The IIF’s Anxious Anniversary Annals
The Institute for International Finance marked 30years and the retirement of its longtime director at the Tokyo IMF-World Bank sessions as it raised the annual capital flows forecast slightly, with an over $1 trillion showing particularly on improved cross-border debt and Asian direct and portfolio investment prospects. Its conference featured an appearance by US Treasury Secretary Geithner and an annual review of application of its bond restructuring principles to the opposite cases in complexity and size of Greece and Saint Kitts-Nevis, where the leadership assumed an unprecedented creditor steering committee role in the former triggering controversy among the global bank and non-bank membership with diverging interests. The evaluation found that guidelines had been followed although the Greek haircut represented departures with the simultaneous historic developed country and EU regional workout. Prices have since doubled for the defaulted private instruments as the official Troika may disburse an installment delayed since June and extend the program timeline and the ECB signals increased future bond-buying support. A headline bank merger has been resubmitted and the coalition arrangement between the two main parties has held despite persistent violent protests and attacks from populist and far-right rivals. At the IIF an executive search is underway for a successor to former Treasury Undersecretary for International Affairs Dallara, with candidates likely to include recent occupants of that key government position. As with the IMF governance battle emerging market representatives argue that the top post could be drawn from their constituency for the first time among many public and private sector luminaries.

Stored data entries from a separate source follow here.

(* ===== verification/DplaneInit.v ===== *)
(** * The data-plane examples: the memory of the start and the end of [main]

    The start and the end of [main] in both versions, on the channels of [Chan]:
    the channels and the latency arrays are created, whether or not the allocator
    refuses some of them, and given back.  Each call of the allocator has an answer
    of its own.  The theorems say what is left behind: nothing, except that a
    refused latency array leaves those granted before it. *)

From S2P Require Import Prelude RingLf Heap WaitQ Abs Chan Dplane DplaneMain DplaneSys DplaneSpsc DplaneMpsc.
From stdpp Require Import functions list.
#[local] Open Scope Z_scope.

Definition sizeof_pkt_t : Z := 8.
Definition sizeof_done_msg_t : Z := 16.

(** [static void chan_destroy_null(chan_t *ch) { if (ch) chan_destroy(ch); }] *)
Definition chan_destroy_null (ch : ptr) : M unit := if ch =? NULL then mret tt else chan_destroy ch.

(** ** Tables of channels

    A version's channels are the keys [K] of a table of pointers, which [memset]
    has cleared; [create k] is the call that creates the channel [k], with the
    answers of [calloc] for its structure and of [malloc] for its ring. *)
Section tables.
Context {K : Type} `{EqK : EqDecision K} (create : K -> M ptr).

Fixpoint create_all (ks : list K) (tab : K -> ptr) : M (K -> ptr) :=
  match ks with
  | [] => mret tab
  | k :: ks => p ← create k; create_all ks (<[k := p]> tab)
  end.

Definition all_there (ks : list K) (tab : K -> ptr) : bool := forallb (fun k => negb (tab k =? NULL)) ks.

Fixpoint destroy_all (ks : list K) (tab : K -> ptr) : M unit :=
  match ks with
  | [] => mret tt
  | k :: ks => chan_destroy_null (tab k);; destroy_all ks tab
  end.
End tables.

(** ** The latency arrays

    Their blocks are in the memory beside the callers' buffers; their contents
    during a run are in [DplaneMain]. *)

Definition new_block (p : ptr) (b : list byte) : M unit := fun h => Ret (tt, set_h_mem (<[p := b]> (h_mem h)) h).
(** [free(p)]; the pointer is NULL or a block that is live. *)
Definition free_block (p : ptr) : M unit :=
  if p =? NULL then mret tt
  else fun h => let! _ := deref (h_mem h !! p) in Ret (tt, set_h_mem (delete p (h_mem h)) h).

(** [calloc(nmemb, size)], which refuses a product that is not a [size_t]; the block
    [malloc] grants has arbitrary contents. *)
Definition calloc_answer (nmemb size : Z) (answer : option ptr) : option ptr :=
  if nmemb * size <? two64 then answer else None.
Definition calloc_block (nmemb size : Z) (answer : option ptr) : M ptr :=
  match calloc_answer nmemb size answer with
  | None => mret NULL
  | Some p => new_block p (replicate (Z.to_nat (nmemb * size)) x00);; mret p
  end.
Definition malloc_block (bytes : list byte) (answer : option ptr) : M ptr :=
  match answer with None => mret NULL | Some p => new_block p bytes;; mret p end.

(** The pointers [send_ts] and [samples] of the paths. *)
Inductive lat_array := send_ts | samples.
#[export] Instance lat_array_eq_dec : EqDecision lat_array.
Proof. solve_decision. Defined.
Notation lat_ptrs := (path_id_t * lat_array -> ptr) (only parsing).

Section latency.
Context (answer : path_id_t * lat_array -> option ptr) (garbage : path_id_t -> list byte) (enabled : path_id_t -> bool) (hint : Z).

(** The loop of [latency_ctx_init]; false when it returns early. *)
Fixpoint latency_paths_init (ps : list path_id_t) (ctx : lat_ptrs) : M (bool * lat_ptrs) :=
  match ps with
  | [] => mret (true, ctx)
  | i :: ps =>
      if enabled i then
        p ← calloc_block hint 8 (answer (i, send_ts));
        let ctx := <[(i, send_ts) := p]> ctx in
        if p =? NULL then mret (false, ctx)
        else
          q ← malloc_block (garbage i) (answer (i, samples));
          let ctx := <[(i, samples) := q]> ctx in
          if q =? NULL then mret (false, ctx) else latency_paths_init ps ctx
      else latency_paths_init ps ctx
  end.
Definition latency_blocks_init : M (bool * lat_ptrs) := latency_paths_init all_paths (fun _ => NULL).
End latency.

Fixpoint latency_paths_free (ps : list path_id_t) (ctx : lat_ptrs) : M unit :=
  match ps with
  | [] => mret tt
  | i :: ps => free_block (ctx (i, send_ts));; free_block (ctx (i, samples));; latency_paths_free ps ctx
  end.
Definition latency_ctx_free (ctx : lat_ptrs) : M unit := latency_paths_free all_paths ctx.

(** [lat->x = realloc(lat->x, n)], as [latency_grow_send] and [latency_push] do it: a
    refusal leaves the old block, otherwise the block moves. *)
Definition latency_resize (ctx : lat_ptrs) (k : path_id_t * lat_array) (bytes : list byte) (answer : option ptr)
  : M (bool * lat_ptrs) :=
  match answer with
  | None => mret (false, ctx)
  | Some p => free_block (ctx k);; new_block p bytes;; mret (true, <[k := p]> ctx)
  end.

(** [cfg->duration_sec > 0.0 ? 4096 : (cfg->count ? cfg->count : 1)] *)
Definition latency_hint (cfg : run_config_t) : Z :=
  if r_timed cfg then 4096 else if r_count cfg =? 0 then 1 else r_count cfg.
(** * Ticket status scripts of the pmc plugin: lifecycle and test gate

    A shallow embedding of
      plugins/pmc/skills/ticket-status/scripts/check_ticket.py
      plugins/pmc/skills/ticket-status/scripts/check_tests.py
      plugins/pmc/skills/ticket-status/scripts/check_phase.py
    and the properties of the ticket lifecycle that follow from them.

    Text is a [string] of characters with code below 256, and every
    statement about the text of a document is a statement about such a
    text; what the scripts do with other characters is not defined
    here.  Of those, [re.IGNORECASE] lets the letters s, i and k of a
    pattern also match U+017F, U+0130, U+0131 and U+212A, and
    [str.upper] leaves U+212A as it is.

    Files are values: a document is its text, the manifest is the
    outcome of reading and decoding tests.json. *)

From Stdlib Require Import String Ascii ZArith List Bool Lia.
From stdpp Require Import base option list gmap strings pretty.

Open Scope string_scope.
Open Scope nat_scope.
Open Scope list_scope.

(** ** Python's text primitives *)

Module Py.

Definition code (c : ascii) : nat := nat_of_ascii c.

(** [str.isspace] on one character, also the class [\s] of [re]. *)
Definition isspace (c : ascii) : bool :=
  let n := code c in
  ((9 <=? n) && (n <=? 13)) || ((28 <=? n) && (n <=? 32))
  || (n =? 133) || (n =? 160).

Definition lower_char (c : ascii) : ascii :=
  let n := code c in
  if ((65 <=? n) && (n <=? 90))
     || ((192 <=? n) && (n <=? 222) && negb (n =? 215))
  then ascii_of_nat (n + 32) else c.

(** [str.upper] on the characters whose upper case is again below 256
    (all of ASCII; of the rest, every letter but the three whose upper
    case lies elsewhere, which are left as they are). *)
Definition upper_char (c : ascii) : ascii :=
  let n := code c in
  if ((97 <=? n) && (n <=? 122))
     || ((224 <=? n) && (n <=? 254) && negb (n =? 247))
  then ascii_of_nat (n - 32) else c.
(** A provider that reverses the order of two cards. *)
Example reconstruct_from_cohere_reversed :
  reconstruct_from_cohere [CohereResult 1 (); CohereResult 0 ()]
    (prepare_for_cohere two_sim_cards).2
  = [RelCard (SimCard 2 "123" () "A") () 1; RelCard (SimCard 1 "456" () "B") () 2].
Proof. reflexivity. Qed.

Lemma reconstruct_from_cohere_ranks_witness :
  Forall (λ r, is_Some ((prepare_for_cohere two_sim_cards).2 !! index r))
    [CohereResult 1 (); CohereResult 0 ()]
  ∧ relevance_rank <$> reconstruct_from_cohere [CohereResult 1 (); CohereResult 0 ()]
      (prepare_for_cohere two_sim_cards).2 = [1; 2]%nat.
Proof.
  assert (Hall : Forall (λ r, is_Some ((prepare_for_cohere two_sim_cards).2 !! index r))
    [CohereResult 1 (); CohereResult 0 ()]).
  { repeat (apply Forall_cons; split); [| |apply Forall_nil]; eexists; vm_compute; reflexivity. }
  split; [exact Hall|].
  exact (proj2 (proj2 (reconstruct_from_cohere_ranks [CohereResult 1 (); CohereResult 0 ()]
           (prepare_for_cohere two_sim_cards).2)) Hall).
Defined.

The transition will occur as the Fed’s QE3 and anti-slowdown fiscal and monetary space keep net private capital flows to thirty destinations above $1 trillion, although at 4 percent of GDP half their pre-crisis peak. A study confirms that emerging market mutual fund commitments grow after industrial country central bank asset purchases even as economic expansion will not reach 5 percent for the universe. FDI is the exception with an expected return next year to $535 billion at almost the previous high despite stagnation in top recipient China, with Latin America registering a “remarkable” gain. In other categories equities are more attractive with average P/E ratios around 10 and bank lending stabilized according to the latest quarterly conditions survey. Both sovereign and corporate debt at one-third of total exposure remain buoyant with the latter jumping by half since 2008 and standing at $150 billion in Q3 mostly from Asia. On official flows only traditional bilateral and multilateral sources are collected excluding Chinese and other providers. Sovereign wealth vehicles with $5 trillion in assets may also be missed unless activity is tracked in standard investment data and as they target countries outside the IIF’s roster. The update also notes the developing world’s mounting outward capital heft despite flight tendencies in Russia and elsewhere that seem regular rites.